[[ Information supplied open ]]

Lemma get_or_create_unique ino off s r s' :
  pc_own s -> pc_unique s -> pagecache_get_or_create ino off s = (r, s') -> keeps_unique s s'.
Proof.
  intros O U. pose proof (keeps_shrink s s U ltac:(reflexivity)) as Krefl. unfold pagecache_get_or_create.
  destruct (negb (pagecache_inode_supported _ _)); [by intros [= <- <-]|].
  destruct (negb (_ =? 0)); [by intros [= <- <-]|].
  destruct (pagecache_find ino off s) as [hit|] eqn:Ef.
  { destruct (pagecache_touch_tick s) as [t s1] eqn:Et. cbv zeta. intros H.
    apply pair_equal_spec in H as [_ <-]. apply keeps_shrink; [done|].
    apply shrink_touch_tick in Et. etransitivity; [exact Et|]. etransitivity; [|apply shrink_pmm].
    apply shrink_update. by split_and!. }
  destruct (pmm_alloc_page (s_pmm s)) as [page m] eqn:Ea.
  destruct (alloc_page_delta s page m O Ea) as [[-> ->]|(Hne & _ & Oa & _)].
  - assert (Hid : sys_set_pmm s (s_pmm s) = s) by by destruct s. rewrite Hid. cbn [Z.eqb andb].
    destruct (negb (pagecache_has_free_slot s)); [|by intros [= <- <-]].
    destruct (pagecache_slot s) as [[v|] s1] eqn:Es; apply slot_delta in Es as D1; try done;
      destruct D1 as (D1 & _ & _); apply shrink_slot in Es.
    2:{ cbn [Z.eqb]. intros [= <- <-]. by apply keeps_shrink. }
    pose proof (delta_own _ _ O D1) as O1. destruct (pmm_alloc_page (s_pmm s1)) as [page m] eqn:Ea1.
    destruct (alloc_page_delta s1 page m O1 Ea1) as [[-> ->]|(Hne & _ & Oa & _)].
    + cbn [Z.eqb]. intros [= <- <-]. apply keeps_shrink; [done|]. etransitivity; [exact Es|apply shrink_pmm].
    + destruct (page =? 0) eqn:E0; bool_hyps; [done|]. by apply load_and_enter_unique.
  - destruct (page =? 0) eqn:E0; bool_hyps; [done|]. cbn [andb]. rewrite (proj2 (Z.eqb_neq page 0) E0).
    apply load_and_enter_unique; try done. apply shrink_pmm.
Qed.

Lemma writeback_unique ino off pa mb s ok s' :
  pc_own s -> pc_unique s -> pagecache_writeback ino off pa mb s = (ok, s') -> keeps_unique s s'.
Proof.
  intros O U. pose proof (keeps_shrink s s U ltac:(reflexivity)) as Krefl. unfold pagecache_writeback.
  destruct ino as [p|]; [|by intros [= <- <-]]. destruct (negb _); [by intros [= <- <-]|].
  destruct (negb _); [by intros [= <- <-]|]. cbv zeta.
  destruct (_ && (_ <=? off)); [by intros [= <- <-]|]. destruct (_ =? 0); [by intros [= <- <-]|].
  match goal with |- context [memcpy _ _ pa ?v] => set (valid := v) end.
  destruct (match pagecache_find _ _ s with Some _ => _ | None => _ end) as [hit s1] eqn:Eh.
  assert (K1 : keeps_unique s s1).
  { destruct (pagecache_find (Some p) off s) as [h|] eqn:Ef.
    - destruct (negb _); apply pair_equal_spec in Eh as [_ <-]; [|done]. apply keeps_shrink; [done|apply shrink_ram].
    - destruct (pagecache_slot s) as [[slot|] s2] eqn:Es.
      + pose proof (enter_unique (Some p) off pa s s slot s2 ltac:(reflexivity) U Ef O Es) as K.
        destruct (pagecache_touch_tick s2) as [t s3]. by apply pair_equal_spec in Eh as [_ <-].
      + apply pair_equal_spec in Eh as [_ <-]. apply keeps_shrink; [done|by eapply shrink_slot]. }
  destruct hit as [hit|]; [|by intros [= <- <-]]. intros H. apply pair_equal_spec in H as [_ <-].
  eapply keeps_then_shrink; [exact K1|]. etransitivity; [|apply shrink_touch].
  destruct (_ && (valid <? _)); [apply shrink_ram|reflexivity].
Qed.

[[ Information supplied closed ]]
[[ Information supplied open ]]

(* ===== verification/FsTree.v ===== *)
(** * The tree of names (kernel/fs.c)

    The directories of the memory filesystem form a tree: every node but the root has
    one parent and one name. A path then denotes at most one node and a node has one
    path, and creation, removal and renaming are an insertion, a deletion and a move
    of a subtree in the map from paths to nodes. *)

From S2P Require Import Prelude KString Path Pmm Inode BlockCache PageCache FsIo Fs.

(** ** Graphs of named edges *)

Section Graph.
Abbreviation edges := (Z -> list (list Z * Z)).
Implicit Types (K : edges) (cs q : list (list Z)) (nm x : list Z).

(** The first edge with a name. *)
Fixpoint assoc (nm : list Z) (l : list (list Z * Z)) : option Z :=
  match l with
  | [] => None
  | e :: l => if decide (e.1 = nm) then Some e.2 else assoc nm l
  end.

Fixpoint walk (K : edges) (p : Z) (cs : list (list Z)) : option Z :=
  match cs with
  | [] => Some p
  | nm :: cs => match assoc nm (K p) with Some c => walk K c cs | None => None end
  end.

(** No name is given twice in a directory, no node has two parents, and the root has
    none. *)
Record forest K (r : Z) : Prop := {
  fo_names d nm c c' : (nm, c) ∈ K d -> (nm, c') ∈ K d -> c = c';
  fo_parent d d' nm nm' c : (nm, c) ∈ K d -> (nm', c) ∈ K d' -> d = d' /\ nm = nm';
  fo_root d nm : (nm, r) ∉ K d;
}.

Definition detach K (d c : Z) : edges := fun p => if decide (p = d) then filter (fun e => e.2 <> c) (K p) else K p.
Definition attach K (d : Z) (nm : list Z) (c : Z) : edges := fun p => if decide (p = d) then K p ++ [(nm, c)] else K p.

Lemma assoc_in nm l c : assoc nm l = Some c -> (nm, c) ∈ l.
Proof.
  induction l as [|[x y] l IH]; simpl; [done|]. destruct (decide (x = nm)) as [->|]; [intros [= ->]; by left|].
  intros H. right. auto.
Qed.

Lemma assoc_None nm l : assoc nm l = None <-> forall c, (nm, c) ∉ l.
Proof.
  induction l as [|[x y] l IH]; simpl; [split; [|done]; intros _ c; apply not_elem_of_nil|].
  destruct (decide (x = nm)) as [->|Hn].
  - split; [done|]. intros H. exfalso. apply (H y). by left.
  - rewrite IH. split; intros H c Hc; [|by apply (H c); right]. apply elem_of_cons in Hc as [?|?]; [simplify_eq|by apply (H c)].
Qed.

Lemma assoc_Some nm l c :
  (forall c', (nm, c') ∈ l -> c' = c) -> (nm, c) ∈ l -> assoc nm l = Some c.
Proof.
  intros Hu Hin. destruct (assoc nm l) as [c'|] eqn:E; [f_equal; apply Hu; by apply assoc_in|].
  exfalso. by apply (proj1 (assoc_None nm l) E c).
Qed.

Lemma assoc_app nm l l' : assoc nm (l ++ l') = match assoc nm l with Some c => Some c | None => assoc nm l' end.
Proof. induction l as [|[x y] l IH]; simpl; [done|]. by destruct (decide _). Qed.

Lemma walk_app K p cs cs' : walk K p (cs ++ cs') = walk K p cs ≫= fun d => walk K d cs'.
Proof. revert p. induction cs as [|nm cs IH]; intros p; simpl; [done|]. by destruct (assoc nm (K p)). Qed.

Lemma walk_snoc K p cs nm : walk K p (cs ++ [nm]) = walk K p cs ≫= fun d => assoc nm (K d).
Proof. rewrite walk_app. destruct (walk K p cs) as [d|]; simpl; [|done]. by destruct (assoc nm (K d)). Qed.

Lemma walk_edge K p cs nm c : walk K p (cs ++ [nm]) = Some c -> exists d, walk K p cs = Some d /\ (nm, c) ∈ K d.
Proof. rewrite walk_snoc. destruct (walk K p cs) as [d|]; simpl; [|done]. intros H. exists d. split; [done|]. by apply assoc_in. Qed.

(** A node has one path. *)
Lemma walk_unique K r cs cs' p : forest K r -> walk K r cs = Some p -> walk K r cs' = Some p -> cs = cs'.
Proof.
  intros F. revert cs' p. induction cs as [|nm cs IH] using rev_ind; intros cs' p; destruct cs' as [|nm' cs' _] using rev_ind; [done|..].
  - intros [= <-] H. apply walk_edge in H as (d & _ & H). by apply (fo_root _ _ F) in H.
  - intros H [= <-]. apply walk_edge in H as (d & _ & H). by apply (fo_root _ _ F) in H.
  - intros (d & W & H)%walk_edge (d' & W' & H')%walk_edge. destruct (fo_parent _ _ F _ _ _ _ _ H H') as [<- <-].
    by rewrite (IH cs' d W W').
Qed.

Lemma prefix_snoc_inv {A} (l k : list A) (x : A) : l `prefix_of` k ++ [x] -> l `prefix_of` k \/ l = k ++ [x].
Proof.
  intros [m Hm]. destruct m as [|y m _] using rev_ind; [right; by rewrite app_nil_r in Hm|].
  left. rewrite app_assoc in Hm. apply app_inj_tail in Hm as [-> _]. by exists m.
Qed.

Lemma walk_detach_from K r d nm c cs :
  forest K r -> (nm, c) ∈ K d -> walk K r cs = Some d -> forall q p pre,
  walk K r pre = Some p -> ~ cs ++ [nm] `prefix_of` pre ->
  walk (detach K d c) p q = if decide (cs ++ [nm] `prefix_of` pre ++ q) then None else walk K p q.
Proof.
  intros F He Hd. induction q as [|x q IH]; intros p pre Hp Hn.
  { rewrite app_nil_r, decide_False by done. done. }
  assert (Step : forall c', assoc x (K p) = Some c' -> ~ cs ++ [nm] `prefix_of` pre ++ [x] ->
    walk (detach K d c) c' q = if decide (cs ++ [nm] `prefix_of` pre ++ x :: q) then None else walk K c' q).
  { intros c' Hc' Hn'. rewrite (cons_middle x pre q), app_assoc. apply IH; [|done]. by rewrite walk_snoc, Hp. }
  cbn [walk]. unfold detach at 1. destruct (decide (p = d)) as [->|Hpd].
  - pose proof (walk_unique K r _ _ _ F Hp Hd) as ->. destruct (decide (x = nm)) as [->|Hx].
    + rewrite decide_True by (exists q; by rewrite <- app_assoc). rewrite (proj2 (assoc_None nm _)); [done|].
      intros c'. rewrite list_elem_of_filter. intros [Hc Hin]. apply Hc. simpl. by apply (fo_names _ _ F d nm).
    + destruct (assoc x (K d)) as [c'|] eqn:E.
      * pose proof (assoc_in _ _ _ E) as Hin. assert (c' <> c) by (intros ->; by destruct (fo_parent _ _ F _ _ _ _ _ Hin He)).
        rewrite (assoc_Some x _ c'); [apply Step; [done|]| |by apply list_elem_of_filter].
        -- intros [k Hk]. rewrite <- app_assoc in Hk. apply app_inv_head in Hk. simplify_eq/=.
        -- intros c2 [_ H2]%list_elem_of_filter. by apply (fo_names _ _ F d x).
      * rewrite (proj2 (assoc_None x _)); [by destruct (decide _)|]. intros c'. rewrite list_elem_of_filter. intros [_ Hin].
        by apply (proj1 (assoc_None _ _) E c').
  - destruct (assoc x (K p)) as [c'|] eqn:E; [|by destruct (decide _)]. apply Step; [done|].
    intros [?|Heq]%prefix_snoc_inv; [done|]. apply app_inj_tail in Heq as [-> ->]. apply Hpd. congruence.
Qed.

[[ Information supplied closed ]]

▶ Exercise aim
Gather all lines with the string "using" from the data.

▶ Result for this task
  intros F. revert cs' p. induction cs as [|nm cs IH] using rev_ind; intros cs' p; destruct cs' as [|nm' cs' _] using rev_ind; [done|..].
  intros [m Hm]. destruct m as [|y m _] using rev_ind; [right; by rewrite app_nil_r in Hm|].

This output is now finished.